(Saved data entries)

--

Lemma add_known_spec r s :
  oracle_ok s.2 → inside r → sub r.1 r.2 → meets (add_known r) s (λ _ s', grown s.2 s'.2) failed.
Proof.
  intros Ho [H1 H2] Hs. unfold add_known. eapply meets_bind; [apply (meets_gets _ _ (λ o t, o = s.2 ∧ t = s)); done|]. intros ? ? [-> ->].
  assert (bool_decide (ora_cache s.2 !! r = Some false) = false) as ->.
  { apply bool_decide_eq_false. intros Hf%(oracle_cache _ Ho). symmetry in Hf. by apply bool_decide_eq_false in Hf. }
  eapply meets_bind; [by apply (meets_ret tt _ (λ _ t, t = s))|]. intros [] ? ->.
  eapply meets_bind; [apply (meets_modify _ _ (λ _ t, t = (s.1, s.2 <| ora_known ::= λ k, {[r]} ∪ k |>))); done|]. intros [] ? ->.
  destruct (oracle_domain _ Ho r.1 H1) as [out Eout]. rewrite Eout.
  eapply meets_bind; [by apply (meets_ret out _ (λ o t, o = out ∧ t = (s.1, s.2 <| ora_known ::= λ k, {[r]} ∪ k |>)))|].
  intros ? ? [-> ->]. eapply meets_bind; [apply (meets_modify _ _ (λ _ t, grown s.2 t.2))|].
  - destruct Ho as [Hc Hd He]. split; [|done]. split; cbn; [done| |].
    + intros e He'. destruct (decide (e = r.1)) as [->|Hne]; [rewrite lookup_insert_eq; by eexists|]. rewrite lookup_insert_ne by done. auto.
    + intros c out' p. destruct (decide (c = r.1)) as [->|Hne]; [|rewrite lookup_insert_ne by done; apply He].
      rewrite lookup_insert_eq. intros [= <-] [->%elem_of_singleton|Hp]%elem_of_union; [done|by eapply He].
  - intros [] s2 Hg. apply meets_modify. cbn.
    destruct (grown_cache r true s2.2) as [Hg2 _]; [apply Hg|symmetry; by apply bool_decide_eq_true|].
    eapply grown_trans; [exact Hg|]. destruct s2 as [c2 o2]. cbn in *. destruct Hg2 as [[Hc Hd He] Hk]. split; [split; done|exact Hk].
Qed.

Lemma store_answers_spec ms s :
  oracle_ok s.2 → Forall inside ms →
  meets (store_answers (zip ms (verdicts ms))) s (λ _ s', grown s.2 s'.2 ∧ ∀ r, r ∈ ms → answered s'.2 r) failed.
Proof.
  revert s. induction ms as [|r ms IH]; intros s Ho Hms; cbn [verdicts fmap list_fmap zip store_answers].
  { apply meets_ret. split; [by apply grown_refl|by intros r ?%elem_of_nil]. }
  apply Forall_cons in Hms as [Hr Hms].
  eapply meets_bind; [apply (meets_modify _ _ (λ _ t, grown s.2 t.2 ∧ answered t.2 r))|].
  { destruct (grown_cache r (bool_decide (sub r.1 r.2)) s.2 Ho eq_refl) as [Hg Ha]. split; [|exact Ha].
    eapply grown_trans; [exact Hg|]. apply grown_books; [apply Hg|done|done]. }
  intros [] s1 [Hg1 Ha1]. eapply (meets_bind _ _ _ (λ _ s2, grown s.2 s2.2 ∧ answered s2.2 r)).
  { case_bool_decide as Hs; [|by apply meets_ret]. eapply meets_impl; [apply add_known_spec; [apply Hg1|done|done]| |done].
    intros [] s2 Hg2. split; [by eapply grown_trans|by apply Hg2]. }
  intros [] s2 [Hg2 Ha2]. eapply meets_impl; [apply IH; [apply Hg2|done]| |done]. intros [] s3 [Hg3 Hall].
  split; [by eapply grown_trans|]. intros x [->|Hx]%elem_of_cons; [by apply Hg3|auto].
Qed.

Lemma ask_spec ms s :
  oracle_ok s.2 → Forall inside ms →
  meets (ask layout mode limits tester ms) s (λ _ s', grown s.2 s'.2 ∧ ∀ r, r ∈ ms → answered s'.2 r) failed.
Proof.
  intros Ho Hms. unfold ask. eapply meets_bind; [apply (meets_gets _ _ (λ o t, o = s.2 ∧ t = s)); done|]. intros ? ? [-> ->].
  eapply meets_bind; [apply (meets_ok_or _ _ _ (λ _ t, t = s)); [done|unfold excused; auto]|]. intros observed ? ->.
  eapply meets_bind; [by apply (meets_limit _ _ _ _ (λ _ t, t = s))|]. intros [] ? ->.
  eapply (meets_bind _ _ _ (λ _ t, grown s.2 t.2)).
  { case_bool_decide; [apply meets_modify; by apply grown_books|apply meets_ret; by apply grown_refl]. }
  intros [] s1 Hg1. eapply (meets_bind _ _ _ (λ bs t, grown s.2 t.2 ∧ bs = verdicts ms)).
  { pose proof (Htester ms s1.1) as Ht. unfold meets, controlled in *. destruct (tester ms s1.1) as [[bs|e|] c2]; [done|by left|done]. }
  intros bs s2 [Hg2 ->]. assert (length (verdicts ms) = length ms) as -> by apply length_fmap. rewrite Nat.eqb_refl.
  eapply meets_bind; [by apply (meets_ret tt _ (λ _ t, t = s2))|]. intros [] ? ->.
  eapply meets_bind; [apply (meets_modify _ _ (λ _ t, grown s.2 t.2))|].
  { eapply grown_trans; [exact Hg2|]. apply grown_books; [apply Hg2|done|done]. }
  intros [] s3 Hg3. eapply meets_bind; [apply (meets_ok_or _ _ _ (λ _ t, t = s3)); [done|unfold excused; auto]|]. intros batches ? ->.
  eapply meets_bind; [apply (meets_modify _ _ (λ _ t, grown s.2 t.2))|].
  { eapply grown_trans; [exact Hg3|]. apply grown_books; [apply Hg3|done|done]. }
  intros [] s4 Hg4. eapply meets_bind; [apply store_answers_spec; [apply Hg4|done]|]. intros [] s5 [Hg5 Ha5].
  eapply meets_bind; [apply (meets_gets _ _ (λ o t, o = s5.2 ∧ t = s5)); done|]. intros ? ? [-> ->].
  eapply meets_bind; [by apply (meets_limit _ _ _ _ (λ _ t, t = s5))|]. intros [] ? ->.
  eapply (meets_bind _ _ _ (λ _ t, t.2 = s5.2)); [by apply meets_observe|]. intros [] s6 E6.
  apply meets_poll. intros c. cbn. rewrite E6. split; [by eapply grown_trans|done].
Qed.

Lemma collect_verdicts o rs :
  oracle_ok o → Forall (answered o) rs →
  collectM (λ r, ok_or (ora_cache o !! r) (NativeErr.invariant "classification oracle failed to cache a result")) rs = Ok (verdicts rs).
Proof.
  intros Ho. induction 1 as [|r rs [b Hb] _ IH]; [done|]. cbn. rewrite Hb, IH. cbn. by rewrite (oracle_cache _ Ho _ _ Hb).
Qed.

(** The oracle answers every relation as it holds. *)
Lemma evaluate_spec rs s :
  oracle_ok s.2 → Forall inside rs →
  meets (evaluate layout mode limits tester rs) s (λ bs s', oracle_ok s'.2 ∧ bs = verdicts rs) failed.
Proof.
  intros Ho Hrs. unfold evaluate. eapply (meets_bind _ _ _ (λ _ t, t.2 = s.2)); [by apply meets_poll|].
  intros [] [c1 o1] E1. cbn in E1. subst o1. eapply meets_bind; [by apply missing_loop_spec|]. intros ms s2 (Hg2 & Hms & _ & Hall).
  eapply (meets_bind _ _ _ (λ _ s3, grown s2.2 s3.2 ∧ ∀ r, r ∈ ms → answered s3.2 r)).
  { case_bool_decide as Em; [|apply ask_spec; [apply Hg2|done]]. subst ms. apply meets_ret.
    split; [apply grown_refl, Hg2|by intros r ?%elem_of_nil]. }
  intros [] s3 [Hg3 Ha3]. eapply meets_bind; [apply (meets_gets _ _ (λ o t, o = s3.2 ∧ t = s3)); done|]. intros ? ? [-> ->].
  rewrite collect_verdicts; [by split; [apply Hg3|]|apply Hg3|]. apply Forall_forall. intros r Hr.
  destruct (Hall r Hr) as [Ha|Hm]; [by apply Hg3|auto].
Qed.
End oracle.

--

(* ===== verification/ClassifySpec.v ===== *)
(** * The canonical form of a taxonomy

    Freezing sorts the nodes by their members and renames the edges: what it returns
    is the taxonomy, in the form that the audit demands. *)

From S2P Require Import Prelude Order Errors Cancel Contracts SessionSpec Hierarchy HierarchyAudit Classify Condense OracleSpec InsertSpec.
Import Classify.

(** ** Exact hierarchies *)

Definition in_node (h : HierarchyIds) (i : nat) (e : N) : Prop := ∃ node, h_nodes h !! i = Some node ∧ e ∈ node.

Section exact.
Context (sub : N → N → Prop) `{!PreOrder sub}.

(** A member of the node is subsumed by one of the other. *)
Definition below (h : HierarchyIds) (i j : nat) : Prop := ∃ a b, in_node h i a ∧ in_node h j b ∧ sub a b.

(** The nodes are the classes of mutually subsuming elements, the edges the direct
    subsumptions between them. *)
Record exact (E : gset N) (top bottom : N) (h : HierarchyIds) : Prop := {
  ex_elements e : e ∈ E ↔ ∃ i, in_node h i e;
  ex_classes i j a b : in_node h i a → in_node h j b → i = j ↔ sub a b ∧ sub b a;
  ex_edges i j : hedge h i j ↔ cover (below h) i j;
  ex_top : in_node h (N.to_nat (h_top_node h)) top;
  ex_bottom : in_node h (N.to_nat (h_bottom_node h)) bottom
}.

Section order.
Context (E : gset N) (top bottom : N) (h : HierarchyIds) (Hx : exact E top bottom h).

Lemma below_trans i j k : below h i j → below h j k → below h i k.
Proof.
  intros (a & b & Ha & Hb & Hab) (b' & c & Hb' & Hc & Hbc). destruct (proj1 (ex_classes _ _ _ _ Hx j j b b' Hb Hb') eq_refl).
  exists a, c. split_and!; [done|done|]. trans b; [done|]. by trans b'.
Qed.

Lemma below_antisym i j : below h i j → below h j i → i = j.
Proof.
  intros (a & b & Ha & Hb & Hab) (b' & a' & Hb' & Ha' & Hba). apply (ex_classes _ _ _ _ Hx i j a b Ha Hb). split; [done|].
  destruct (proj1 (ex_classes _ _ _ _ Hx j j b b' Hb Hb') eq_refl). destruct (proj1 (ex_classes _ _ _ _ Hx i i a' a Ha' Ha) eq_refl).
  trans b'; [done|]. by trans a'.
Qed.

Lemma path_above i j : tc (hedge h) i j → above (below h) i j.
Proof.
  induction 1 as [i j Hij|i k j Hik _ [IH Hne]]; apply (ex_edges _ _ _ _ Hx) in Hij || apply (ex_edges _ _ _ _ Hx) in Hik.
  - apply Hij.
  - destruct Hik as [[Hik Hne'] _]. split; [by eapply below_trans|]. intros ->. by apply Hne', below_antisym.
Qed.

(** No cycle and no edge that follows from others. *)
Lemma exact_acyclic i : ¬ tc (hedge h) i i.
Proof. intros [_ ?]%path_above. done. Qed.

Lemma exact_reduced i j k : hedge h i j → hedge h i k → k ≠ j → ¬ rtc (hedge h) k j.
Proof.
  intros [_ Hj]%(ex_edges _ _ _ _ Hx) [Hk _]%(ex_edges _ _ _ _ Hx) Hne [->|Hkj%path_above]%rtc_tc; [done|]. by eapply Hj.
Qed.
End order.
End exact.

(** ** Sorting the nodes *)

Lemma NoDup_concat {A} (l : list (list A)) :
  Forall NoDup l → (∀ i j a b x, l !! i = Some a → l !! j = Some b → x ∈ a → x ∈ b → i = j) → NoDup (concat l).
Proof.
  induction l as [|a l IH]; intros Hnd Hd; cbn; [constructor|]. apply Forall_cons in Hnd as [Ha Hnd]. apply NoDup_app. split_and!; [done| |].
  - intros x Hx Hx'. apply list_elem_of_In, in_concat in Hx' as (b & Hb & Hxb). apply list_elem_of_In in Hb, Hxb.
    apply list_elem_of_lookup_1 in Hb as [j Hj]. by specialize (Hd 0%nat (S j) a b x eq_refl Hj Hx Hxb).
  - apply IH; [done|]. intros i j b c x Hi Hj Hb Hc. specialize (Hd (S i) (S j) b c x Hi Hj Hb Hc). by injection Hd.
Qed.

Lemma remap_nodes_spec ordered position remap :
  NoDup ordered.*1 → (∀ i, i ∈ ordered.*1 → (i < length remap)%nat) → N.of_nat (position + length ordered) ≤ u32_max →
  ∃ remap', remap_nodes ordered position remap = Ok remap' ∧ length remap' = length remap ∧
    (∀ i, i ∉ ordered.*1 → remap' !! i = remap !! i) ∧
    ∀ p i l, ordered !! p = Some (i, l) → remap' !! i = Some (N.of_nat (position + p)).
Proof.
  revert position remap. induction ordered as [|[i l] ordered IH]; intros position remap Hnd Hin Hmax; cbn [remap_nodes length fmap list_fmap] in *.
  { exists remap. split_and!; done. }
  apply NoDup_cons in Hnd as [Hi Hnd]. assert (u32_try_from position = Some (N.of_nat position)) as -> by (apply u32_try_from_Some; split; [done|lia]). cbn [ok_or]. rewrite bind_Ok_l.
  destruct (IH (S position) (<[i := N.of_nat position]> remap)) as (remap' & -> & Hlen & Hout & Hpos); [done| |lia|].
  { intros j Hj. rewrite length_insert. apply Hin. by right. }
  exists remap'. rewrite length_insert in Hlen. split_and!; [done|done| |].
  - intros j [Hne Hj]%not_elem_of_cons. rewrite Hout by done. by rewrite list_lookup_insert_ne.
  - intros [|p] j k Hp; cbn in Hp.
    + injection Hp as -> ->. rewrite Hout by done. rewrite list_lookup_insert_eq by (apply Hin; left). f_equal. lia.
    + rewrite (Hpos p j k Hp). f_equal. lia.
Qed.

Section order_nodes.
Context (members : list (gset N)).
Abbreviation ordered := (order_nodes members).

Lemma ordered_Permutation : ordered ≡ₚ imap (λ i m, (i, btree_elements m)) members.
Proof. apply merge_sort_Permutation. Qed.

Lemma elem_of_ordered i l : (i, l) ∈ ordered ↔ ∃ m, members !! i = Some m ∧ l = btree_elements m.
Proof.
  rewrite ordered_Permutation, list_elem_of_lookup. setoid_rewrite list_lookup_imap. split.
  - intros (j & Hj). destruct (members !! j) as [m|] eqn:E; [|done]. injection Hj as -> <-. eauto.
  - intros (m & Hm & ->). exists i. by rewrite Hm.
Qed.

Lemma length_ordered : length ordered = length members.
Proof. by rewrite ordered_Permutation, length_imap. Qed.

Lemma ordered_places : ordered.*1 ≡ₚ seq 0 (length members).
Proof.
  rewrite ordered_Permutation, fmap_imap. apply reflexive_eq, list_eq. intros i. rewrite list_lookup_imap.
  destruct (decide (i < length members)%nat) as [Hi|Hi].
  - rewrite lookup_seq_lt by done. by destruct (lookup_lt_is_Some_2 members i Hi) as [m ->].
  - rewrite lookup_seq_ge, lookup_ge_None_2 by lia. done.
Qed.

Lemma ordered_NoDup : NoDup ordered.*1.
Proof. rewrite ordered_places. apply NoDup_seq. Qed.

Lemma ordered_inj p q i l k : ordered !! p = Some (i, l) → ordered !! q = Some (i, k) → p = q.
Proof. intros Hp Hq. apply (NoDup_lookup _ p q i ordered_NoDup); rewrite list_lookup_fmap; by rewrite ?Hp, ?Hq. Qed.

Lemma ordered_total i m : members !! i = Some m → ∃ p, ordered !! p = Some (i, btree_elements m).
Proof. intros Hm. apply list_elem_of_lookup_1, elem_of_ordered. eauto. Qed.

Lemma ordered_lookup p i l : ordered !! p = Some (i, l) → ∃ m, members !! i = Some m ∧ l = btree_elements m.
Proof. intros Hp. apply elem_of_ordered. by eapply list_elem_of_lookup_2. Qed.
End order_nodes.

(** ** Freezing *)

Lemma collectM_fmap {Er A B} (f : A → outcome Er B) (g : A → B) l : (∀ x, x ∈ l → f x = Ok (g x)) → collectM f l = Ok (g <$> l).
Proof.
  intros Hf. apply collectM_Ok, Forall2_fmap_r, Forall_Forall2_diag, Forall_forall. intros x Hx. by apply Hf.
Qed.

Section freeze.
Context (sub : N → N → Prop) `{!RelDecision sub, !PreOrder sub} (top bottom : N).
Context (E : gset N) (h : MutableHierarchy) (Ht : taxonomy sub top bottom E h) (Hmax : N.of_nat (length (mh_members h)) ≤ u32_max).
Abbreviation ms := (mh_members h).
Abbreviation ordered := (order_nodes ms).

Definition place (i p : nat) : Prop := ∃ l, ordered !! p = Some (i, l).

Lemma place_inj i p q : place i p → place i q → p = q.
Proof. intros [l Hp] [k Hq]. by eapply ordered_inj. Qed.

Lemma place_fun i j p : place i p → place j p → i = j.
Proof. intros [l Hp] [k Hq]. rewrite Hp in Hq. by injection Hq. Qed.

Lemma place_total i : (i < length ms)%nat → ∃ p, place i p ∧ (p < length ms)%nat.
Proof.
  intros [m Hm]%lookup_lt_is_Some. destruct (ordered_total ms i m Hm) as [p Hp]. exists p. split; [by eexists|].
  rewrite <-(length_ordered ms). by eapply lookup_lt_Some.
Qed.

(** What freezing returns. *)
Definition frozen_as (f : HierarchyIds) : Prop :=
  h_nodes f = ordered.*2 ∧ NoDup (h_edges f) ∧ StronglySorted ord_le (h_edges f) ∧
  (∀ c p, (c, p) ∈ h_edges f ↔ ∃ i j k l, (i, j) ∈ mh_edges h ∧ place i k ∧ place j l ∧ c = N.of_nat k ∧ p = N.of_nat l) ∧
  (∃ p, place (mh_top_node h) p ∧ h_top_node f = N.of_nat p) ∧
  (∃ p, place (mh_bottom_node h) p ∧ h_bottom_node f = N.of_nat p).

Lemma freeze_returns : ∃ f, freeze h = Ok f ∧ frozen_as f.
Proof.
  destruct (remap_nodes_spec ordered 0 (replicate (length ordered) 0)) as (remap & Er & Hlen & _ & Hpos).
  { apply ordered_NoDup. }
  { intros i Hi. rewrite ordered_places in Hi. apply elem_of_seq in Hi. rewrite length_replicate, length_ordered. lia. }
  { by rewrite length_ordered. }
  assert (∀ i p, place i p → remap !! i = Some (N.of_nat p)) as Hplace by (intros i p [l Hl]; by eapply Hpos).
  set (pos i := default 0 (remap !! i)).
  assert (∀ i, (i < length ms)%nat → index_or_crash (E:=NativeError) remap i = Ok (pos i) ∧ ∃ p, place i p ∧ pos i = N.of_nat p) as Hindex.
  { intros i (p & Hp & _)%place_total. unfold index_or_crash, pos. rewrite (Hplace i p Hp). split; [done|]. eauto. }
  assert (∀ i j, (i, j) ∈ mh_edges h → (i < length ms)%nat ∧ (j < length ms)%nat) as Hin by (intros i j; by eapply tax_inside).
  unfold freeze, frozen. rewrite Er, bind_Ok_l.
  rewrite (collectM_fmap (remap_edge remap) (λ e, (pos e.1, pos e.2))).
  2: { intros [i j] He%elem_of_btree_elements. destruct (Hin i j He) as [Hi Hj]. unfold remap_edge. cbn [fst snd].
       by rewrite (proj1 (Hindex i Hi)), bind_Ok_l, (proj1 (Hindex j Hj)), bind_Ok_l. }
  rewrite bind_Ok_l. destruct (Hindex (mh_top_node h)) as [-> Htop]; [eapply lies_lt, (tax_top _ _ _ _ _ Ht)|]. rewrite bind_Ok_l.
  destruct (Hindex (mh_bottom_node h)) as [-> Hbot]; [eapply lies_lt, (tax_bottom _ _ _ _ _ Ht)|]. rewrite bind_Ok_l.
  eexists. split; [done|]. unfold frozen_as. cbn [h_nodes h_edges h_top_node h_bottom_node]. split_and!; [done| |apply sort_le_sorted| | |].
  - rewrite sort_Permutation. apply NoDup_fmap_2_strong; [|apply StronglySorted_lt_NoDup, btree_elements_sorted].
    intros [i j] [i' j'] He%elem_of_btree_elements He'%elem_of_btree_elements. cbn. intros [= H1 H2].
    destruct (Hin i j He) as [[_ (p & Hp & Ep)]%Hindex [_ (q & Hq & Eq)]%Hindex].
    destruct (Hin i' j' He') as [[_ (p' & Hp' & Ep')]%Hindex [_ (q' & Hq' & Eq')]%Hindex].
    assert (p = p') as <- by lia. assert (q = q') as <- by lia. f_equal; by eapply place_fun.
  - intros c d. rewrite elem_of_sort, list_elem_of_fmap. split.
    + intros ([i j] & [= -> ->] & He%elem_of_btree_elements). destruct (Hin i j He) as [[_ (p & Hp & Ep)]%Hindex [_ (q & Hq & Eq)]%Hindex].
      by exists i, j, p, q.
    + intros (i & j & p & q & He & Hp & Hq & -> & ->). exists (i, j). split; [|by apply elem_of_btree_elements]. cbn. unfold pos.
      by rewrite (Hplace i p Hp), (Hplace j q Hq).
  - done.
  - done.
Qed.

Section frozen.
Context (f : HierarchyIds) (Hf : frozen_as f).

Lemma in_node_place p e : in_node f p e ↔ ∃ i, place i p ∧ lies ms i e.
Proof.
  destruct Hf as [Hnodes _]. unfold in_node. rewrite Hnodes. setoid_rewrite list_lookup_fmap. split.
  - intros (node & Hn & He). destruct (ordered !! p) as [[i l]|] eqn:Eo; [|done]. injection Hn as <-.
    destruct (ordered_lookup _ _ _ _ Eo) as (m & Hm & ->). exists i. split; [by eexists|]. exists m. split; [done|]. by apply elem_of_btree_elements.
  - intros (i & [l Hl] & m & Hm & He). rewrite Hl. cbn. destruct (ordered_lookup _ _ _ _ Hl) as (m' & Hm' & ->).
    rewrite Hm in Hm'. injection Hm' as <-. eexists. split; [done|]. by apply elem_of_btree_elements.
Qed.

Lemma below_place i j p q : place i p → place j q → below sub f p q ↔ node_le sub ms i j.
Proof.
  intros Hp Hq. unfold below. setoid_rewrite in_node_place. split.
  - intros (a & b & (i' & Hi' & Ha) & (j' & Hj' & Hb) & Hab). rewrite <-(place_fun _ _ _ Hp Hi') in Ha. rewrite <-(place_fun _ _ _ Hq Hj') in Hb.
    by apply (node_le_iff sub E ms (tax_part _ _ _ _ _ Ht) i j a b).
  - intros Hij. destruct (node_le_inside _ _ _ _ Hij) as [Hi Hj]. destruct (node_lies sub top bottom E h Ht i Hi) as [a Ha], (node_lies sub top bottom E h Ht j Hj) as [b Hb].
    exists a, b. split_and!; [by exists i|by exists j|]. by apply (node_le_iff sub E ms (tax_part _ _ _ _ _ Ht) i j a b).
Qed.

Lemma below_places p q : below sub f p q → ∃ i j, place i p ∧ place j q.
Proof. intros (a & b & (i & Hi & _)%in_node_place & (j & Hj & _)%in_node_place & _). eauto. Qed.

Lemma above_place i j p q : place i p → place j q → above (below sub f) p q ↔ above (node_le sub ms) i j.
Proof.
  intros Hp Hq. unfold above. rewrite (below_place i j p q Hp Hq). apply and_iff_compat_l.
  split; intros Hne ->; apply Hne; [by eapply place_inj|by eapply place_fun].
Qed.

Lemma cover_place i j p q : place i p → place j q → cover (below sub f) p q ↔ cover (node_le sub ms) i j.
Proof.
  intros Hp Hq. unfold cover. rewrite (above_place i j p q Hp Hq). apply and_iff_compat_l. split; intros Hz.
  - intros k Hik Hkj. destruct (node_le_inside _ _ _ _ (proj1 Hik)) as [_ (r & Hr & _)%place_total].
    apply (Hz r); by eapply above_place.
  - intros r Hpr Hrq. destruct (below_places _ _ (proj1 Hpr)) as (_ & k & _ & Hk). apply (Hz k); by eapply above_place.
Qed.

--

*TASK*. Copy, exactly and only, the lines above that begin with the one containing "Lemma add_known_spec r" and finish with the one containing "apply Forall_cons in Hms as [Hr Hms].".

*THE COMPLETED TASK*.
Lemma add_known_spec r s :
  oracle_ok s.2 → inside r → sub r.1 r.2 → meets (add_known r) s (λ _ s', grown s.2 s'.2) failed.
Proof.
  intros Ho [H1 H2] Hs. unfold add_known. eapply meets_bind; [apply (meets_gets _ _ (λ o t, o = s.2 ∧ t = s)); done|]. intros ? ? [-> ->].
  assert (bool_decide (ora_cache s.2 !! r = Some false) = false) as ->.
  { apply bool_decide_eq_false. intros Hf%(oracle_cache _ Ho). symmetry in Hf. by apply bool_decide_eq_false in Hf. }
  eapply meets_bind; [by apply (meets_ret tt _ (λ _ t, t = s))|]. intros [] ? ->.
  eapply meets_bind; [apply (meets_modify _ _ (λ _ t, t = (s.1, s.2 <| ora_known ::= λ k, {[r]} ∪ k |>))); done|]. intros [] ? ->.
  destruct (oracle_domain _ Ho r.1 H1) as [out Eout]. rewrite Eout.
  eapply meets_bind; [by apply (meets_ret out _ (λ o t, o = out ∧ t = (s.1, s.2 <| ora_known ::= λ k, {[r]} ∪ k |>)))|].
  intros ? ? [-> ->]. eapply meets_bind; [apply (meets_modify _ _ (λ _ t, grown s.2 t.2))|].
  - destruct Ho as [Hc Hd He]. split; [|done]. split; cbn; [done| |].
    + intros e He'. destruct (decide (e = r.1)) as [->|Hne]; [rewrite lookup_insert_eq; by eexists|]. rewrite lookup_insert_ne by done. auto.
    + intros c out' p. destruct (decide (c = r.1)) as [->|Hne]; [|rewrite lookup_insert_ne by done; apply He].
      rewrite lookup_insert_eq. intros [= <-] [->%elem_of_singleton|Hp]%elem_of_union; [done|by eapply He].
  - intros [] s2 Hg. apply meets_modify. cbn.
    destruct (grown_cache r true s2.2) as [Hg2 _]; [apply Hg|symmetry; by apply bool_decide_eq_true|].
    eapply grown_trans; [exact Hg|]. destruct s2 as [c2 o2]. cbn in *. destruct Hg2 as [[Hc Hd He] Hk]. split; [split; done|exact Hk].
Qed.

Lemma store_answers_spec ms s :
  oracle_ok s.2 → Forall inside ms →
  meets (store_answers (zip ms (verdicts ms))) s (λ _ s', grown s.2 s'.2 ∧ ∀ r, r ∈ ms → answered s'.2 r) failed.
Proof.
  revert s. induction ms as [|r ms IH]; intros s Ho Hms; cbn [verdicts fmap list_fmap zip store_answers].
  { apply meets_ret. split; [by apply grown_refl|by intros r ?%elem_of_nil]. }
  apply Forall_cons in Hms as [Hr Hms].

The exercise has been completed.